وَمِنَ الْاَعْرَابِ مَنْ يُّؤْمِنُ بِاللّٰهِ وَالْيَوْمِ الْاٰخِرِ وَيَتَّخِذُ مَا يُنْفِقُ قُرُبٰتٍ عِنْدَ اللّٰهِ وَصَلَوٰتِ الرَّسُوْلِ ۗ اَلَآ اِنَّهَا قُرْبَةٌ لَّهُمْ ۗ سَيُدْخِلُهُمُ اللّٰهُ فِيْ رَحْمَتِهٖ ۗاِنَّ اللّٰهَ غَفُوْرٌ رَّحِيْمٌ ࣖ


Artinya: Di antara orang-orang Arab Badwi itu ada orang yang beriman kepada Allah dan hari kemudian, dan memandang apa yang dinafkahkannya (di jalan Allah) itu, sebagai jalan untuk mendekatkannya kepada Allah dan sebagai jalan untuk memperoleh doa Rasul. Ketahuilah, sesungguhnya nafkah itu adalah suatu jalan bagi mereka untuk mendekatkan diri (kepada Allah). Kelak Allah akan memasukan mereka kedalam rahmat (surga)Nya Sesungguhnya Allah Maha Pengampun lagi Maha Penyayang (QS al-Taubah: 99).

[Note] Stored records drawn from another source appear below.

(* ===== verification/Nodes.v ===== *)
(** The node watcher, [internal/collector/nodes.go], and the reductions of a node
    object, nodedetail.go.

    A node object is reduced to what the watcher could read of it; what it does
    not read (a condition's message, any other label) is kept here so that a
    theorem can say so.  The informer's promise, that it delivers the events of
    one object in order to one handler at a time, is that the handlers are steps. *)

From stdpp Require Import prelude gmap strings list sorting.
From Stdlib Require Import ZArith Lia Ascii.
From S2P Require Import Prelude GoTime GoStrings Model Cluster PodSpec WatchHealth.
Local Open Scope Z_scope.
Local Open Scope go_scope.

(** ** A node object *)

Record ConditionObj := mkConditionObj {
  co_Type : string; co_Status : string; co_Reason : string; co_Message : string; co_LastTransitionTime : Time;
}.
Record TaintObj := mkTaintObj { to_Key : string; to_Value : string; to_Effect : string }.
Record NodeSystemInfo := mkNodeSystemInfo {
  sy_KernelVersion : string; sy_Architecture : string; sy_KubeletVersion : string; sy_OSImage : string;
  sy_OperatingSystem : string; sy_ContainerRuntimeVersion : string;
}.
Abbreviation ResourceList := (gmap string Quantity).
Record NodeObj := mkNodeObj {
  no_Name : string; no_Labels : gmap string string; no_Annotations : annotations; no_CreationTimestamp : Time;
  no_NodeInfo : NodeSystemInfo; no_Allocatable : ResourceList; no_Capacity : ResourceList;
  no_Conditions : list ConditionObj; no_Taints : list TaintObj;
}.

Apa yang disebutkan oleh ayat ini merupakan golongan yang terpuji dari kalangan orang-orang Arab Badui. Mereka adalah orang-orang yang menjadikan harta yang mereka nafkahkan di jalan Allah sebagai amal pendekatan diri mereka kepada Allah dengan melalui infak tersebut, dan dengan infak itu mereka berharap akan memperoleh do’a dari Rasul. jadi nafkah itu adalah suatu jalan bagi mereka untuk  mendekatkan diri kepada Allah. 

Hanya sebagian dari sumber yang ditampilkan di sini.